(Action item):
Scan the listing for "SoxEffectsChain" and copy out each line that has it.

___ Provided entries

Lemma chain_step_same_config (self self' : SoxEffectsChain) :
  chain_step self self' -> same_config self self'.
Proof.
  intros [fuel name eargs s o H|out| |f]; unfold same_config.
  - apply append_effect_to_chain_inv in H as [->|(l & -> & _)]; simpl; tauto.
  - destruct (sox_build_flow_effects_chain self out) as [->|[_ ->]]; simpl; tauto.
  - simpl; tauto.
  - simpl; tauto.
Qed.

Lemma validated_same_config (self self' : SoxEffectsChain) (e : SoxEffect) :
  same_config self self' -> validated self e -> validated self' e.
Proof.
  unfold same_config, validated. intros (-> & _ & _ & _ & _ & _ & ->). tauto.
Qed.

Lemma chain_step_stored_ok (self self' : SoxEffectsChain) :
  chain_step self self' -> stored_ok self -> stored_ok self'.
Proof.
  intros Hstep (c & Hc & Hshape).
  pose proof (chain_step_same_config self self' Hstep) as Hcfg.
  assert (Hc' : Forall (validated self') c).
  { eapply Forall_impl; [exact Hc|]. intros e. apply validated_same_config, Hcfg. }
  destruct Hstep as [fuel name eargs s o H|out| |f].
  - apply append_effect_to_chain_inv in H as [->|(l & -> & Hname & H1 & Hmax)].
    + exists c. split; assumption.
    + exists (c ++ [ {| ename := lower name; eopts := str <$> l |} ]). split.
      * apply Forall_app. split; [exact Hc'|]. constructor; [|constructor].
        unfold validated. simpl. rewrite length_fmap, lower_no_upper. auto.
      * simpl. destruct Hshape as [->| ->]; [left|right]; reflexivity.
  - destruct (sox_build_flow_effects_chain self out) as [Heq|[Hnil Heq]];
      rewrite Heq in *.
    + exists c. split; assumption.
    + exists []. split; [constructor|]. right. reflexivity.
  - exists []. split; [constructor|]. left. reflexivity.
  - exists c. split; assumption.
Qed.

______
___ Provided entries

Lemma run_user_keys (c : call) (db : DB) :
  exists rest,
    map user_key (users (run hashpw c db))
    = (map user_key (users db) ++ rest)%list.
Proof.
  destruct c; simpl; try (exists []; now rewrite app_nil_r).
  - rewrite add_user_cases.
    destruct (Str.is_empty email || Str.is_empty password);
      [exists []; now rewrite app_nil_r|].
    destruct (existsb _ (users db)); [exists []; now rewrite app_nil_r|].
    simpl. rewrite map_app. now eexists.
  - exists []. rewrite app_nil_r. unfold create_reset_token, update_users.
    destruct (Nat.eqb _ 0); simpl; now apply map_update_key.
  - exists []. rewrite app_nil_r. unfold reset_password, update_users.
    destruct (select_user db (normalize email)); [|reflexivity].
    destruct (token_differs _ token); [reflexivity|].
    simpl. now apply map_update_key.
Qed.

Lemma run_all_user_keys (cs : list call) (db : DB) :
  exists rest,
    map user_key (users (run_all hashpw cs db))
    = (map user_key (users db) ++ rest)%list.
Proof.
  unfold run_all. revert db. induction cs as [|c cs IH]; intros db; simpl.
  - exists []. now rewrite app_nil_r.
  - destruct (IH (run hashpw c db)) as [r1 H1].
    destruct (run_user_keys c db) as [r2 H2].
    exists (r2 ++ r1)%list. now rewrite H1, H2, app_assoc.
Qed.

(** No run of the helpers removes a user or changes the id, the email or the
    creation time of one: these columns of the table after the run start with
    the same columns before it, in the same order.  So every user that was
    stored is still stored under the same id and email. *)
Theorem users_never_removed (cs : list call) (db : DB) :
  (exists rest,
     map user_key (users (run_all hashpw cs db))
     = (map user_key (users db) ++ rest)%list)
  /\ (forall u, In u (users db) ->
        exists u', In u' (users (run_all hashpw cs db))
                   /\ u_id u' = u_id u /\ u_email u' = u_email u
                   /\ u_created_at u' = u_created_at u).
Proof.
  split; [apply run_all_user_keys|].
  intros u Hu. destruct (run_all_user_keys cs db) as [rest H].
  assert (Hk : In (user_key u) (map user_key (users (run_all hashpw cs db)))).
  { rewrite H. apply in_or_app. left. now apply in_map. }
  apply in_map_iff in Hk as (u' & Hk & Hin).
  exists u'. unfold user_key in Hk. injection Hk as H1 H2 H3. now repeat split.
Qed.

______

(Answer space):
Lemma chain_step_same_config (self self' : SoxEffectsChain) :
Lemma validated_same_config (self self' : SoxEffectsChain) (e : SoxEffect) :
Lemma chain_step_stored_ok (self self' : SoxEffectsChain) :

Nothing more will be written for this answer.